>>>
(** C9, as amended. For every match identifier, [fetchMatchJson] throws
    exactly when each of the two feed URLs yields no data, for one of these
    causes: the fetch throws, the status is not a success, the body cannot
    be read or does not match the pattern, the payload is empty, does not
    parse, or parses to [null]. Otherwise it returns a list that is not
    empty and holds the data that the two feeds yield, those of the first
    feed before those of the second. *)
Theorem fetchMatchJson_throws_iff_no_feed_has_data matchId :
  let url1 := feedBase +:+ matchId +:+ "-Innings1.js" in
  let url2 := feedBase +:+ matchId +:+ "-Innings2.js" in
  (fetchMatchJson fetch JSON_parse matchId
     = Throw (Error ("Failed to fetch any valid data for match " +:+ matchId))
   <-> noData fetch JSON_parse url1 /\ noData fetch JSON_parse url2) /\
  ((exists e, fetchMatchJson fetch JSON_parse matchId = Throw e)
   <-> noData fetch JSON_parse url1 /\ noData fetch JSON_parse url2) /\
  (~ (noData fetch JSON_parse url1 /\ noData fetch JSON_parse url2) ->
   exists first second,
     fetchMatchJson fetch JSON_parse matchId = Ok (first ++ second)%list /\
     (first ++ second)%list <> [] /\
     (forall v, v ∈ first <-> yields fetch JSON_parse url1 v) /\
     (forall v, v ∈ second <-> yields fetch JSON_parse url2 v) /\
     (length first <= 1)%nat /\ (length second <= 1)%nat).
Proof.
  intros url1 url2.
  destruct (fetchFeed_returns fetch JSON_parse url1) as [v1 H1].
  destruct (fetchFeed_returns fetch JSON_parse url2) as [v2 H2].
  rewrite (fetchMatchJson_unfold _ _ _ H1 H2).
  rewrite <- !fetchFeed_noData. fold url1 url2. rewrite H1, H2.
  assert (forall url v, fetchFeed fetch JSON_parse url = Ok v ->
            forall x, x ∈ List.filter (fun r => negb (isNull r)) [v]
                      <-> yields fetch JSON_parse url x) as Hdata.
  { intros url v Hv x. destruct (isNull v) eqn:E; simpl; rewrite E; simpl.
    - apply isNull_true in E. subst v. split; [by intros ?%elem_of_nil|].
      intros Hx. assert (x <> JNull) as Hnn.
      { by destruct Hx as (? & ? & ? & _ & _ & _ & _ & _ & _ & ?). }
      apply (fetchFeed_yields url x Hnn) in Hx. congruence.
    - assert (v <> JNull) as Hnn by (intros ->; discriminate E).
      rewrite list_elem_of_singleton. split.
      + intros ->. by apply fetchFeed_yields.
      + intros Hx. assert (x <> JNull) as Hxn.
        { by destruct Hx as (? & ? & ? & _ & _ & _ & _ & _ & _ & ?). }
        apply (fetchFeed_yields url x Hxn) in Hx. congruence. }
  split_and!.
  - destruct (isNull v1) eqn:E1, (isNull v2) eqn:E2; simpl;
      (split; [try discriminate | intros [[= ->] [= ->]]; try discriminate]).
    + intros _. apply isNull_true in E1, E2. by subst.
    + reflexivity.
  - destruct (isNull v1) eqn:E1, (isNull v2) eqn:E2; simpl;
      (split; [intros [e He]; try discriminate He
              | intros [[= ->] [= ->]]; try discriminate]).
    + apply isNull_true in E1, E2. by subst.
    + eauto.
  - intros Hsome.
    exists (List.filter (fun r => negb (isNull r)) [v1]),
           (List.filter (fun r => negb (isNull r)) [v2]).
    split_and!.
    + destruct (isNull v1) eqn:E1, (isNull v2) eqn:E2; simpl;
        rewrite ?E1, ?E2; simpl; try reflexivity.
      exfalso. apply Hsome. apply isNull_true in E1, E2. by subst.
    + destruct (isNull v1) eqn:E1, (isNull v2) eqn:E2; simpl;
        rewrite ?E1, ?E2; simpl; try discriminate.
      intros _. apply Hsome. apply isNull_true in E1, E2. by subst.
    + by apply Hdata.
    + by apply Hdata.
    + simpl. destruct (negb (isNull v1)); simpl; lia.
    + simpl. destruct (negb (isNull v2)); simpl; lia.
Qed.

(** C3. When the first feed of a match yields no data and the second yields
    the payload [p], which holds its section under [Innings2] and none
    under [Innings1], [fetchMatchJson] returns the list of [p] alone;
    [processMatchData] reads it at index 0 under the key [Innings1], finds
    no section, skips it, and returns a [MatchData] without teams: the
    second innings is lost. *)
Theorem lone_second_innings_is_discarded matchId p now :
  fetchFeed fetch JSON_parse (feedBase +:+ matchId +:+ "-Innings1.js") = Ok JNull ->
  fetchFeed fetch JSON_parse (feedBase +:+ matchId +:+ "-Innings2.js") = Ok p ->
  p <> JNull ->
  truthy (optProp "Innings1" (Some p)) = false ->
  fetchMatchJson fetch JSON_parse matchId = Ok [p] /\
  getProp "Innings1" (Some p) = Ok (optProp "Innings1" (Some p)) /\
  processMatchData now [p] = Ok {| timestamp := now; teams := [] |}.
Proof.
  intros H1 H2 Hp Hnone.
  assert (getProp "Innings1" (Some p) = Ok (optProp "Innings1" (Some p))) as Hget.
  { by destruct p. }
  split_and!.
  - rewrite (fetchMatchJson_unfold _ _ _ H1 H2). by destruct p.
  - exact Hget.
  - unfold processMatchData, aggregate. cbn [forEachIndexed].
    unfold inningsStep. cbn [Nat.eqb]. rewrite Hget. cbn [bindR].
    rewrite Hnone. reflexivity.
Qed.

End FeedsOfAMatch.

Lemma lone_second_innings_is_discarded_witness :
  fetchMatchJson sampleFetch sampleParse "1834" = Ok [sampleInnings2] /\
  getProp "Innings1" (Some sampleInnings2)
    = Ok (optProp "Innings1" (Some sampleInnings2)) /\
  processMatchData "2025-04-20T14:00:00.000Z" [sampleInnings2]
    = Ok {| timestamp := "2025-04-20T14:00:00.000Z"; teams := [] |}.
Proof.
  apply (lone_second_innings_is_discarded sampleFetch sampleParse "1834"
           sampleInnings2 "2025-04-20T14:00:00.000Z").
  - vm_compute. reflexivity.
  - vm_compute. reflexivity.
  - discriminate.
  - reflexivity.
Defined.

Lemma fetchMatchJson_throws_iff_no_feed_has_data_witness :
  fetchMatchJson sampleFetch sampleParse "1832"
  = Throw (Error "Failed to fetch any valid data for match 1832") /\
  exists first second,
    fetchMatchJson sampleFetch sampleParse "1834" = Ok (first ++ second)%list /\
    (forall v, v ∈ first
               <-> yields sampleFetch sampleParse
                     (feedBase +:+ "1834" +:+ "-Innings1.js") v) /\
    (forall v, v ∈ second
               <-> yields sampleFetch sampleParse
                     (feedBase +:+ "1834" +:+ "-Innings2.js") v).
Proof.
  split.
  - destruct (fetchMatchJson_throws_iff_no_feed_has_data
                sampleFetch sampleParse "1832") as [[_ Hthrows] _].
    apply Hthrows. split.
    + right. exists notFound. split; [reflexivity | by left].
    + right. exists (okResponse "<html>Service Unavailable</html>").
      split; [reflexivity|]. right. right. eexists. split; [reflexivity|].
      left. vm_compute. reflexivity.
  - destruct (fetchMatchJson_throws_iff_no_feed_has_data
                sampleFetch sampleParse "1834") as (_ & [_ Hthrows] & Hdata).
    destruct Hdata as (first & second & Hok & _ & H1 & H2 & _).
    + intros Hnone. destruct (Hthrows Hnone) as [e He].
      vm_compute in He. discriminate He.
    + by exists first, second.
Defined.
(** * sketchbook-earth, tutorial 02 (temperature): grid normalisation and
      weighted aggregation

    A shallow embedding of the data-reduction functions of
    [tutorials/02_temperature/02_temperature.py]:

    - [coordinate_is_monthly], [streamline_coords]       (coordinate normaliser)
    - [weighted_spatial_average]                         (spatial aggregator)
    - [weighted_annual_average], [weighted_seasonal_average],
      [convert_time_to_year_season]                      (temporal resampler)
    - the monthly climatology and anomaly expressions    (anomaly engine)

    Modelling conventions.
    - A floating-point number is an exact rational ([Q]); a cell that may be
      missing is an [option Q], [None] being NaN ("no data").  Rounding is
      not modelled, so equalities between numbers are [Qeq].
    - A [datetime64] timestamp is a civil date (year, month, day) with the
      nanoseconds elapsed since midnight.
    - An xarray object lives in a store; a function that assigns to
      [da.coords[...]] updates the object in place, a function such as
      [rename] or [sortby] allocates a new one.
    - A Python exception is an [Err] result. *)

From Stdlib Require Import ZArith QArith Qround Qabs.
From Stdlib Require Import List Bool Lia Lqa Permutation Sorted.
Import ListNotations.

Set Implicit Arguments.

(* ===================================================================== *)
(** * Results of fallible code *)
(* ===================================================================== *)

Inductive exn : Type :=
| ValueError
| KeyError
| AssertionError.

Inductive result (A : Type) : Type :=
| Ok (a : A)
| Err (e : exn).

Arguments Ok {A} a.
Arguments Err {A} e.

Definition rbind {A B : Type} (r : result A) (k : A -> result B) : result B :=
  match r with
  | Ok a => k a
  | Err e => Err e
  end.

(* ===================================================================== *)
(** * Numbers *)
(* ===================================================================== *)

Definition Qltb (x y : Q) : bool := negb (Qle_bool y x).

(** Equality of possibly missing numbers: both missing, or both present
    and equal as rationals. *)
Definition oeq (a b : option Q) : Prop :=
  match a, b with
  | Some x, Some y => x == y
  | None, None => True
  | _, _ => False
  end.

(** Sum of a list of rationals ([numpy.sum]). *)
Definition Qsum (l : list Q) : Q := fold_right Qplus 0 l.

(* ===================================================================== *)
(** * Calendar *)
(* ===================================================================== *)

Module Calendar.

Record timestamp : Type := mkTime {
  year : Z;
  month : Z;
  day : Z;
  nanos : Z   (* nanoseconds since midnight *)
}.

Definition is_leap (y : Z) : bool :=
  ((y mod 4 =? 0) && (negb (y mod 100 =? 0) || (y mod 400 =? 0)))%Z.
<<<
EXERCISE PROMPT = Look above for the line containing "(** Sum of a"; copy from it through the last line, exactly, and nothing more.

TASK SOLUTION =
(** Sum of a list of rationals ([numpy.sum]). *)
Definition Qsum (l : list Q) : Q := fold_right Qplus 0 l.

(* ===================================================================== *)
(** * Calendar *)
(* ===================================================================== *)

Module Calendar.

Record timestamp : Type := mkTime {
  year : Z;
  month : Z;
  day : Z;
  nanos : Z   (* nanoseconds since midnight *)
}.

Definition is_leap (y : Z) : bool :=
  ((y mod 4 =? 0) && (negb (y mod 100 =? 0) || (y mod 400 =? 0)))%Z.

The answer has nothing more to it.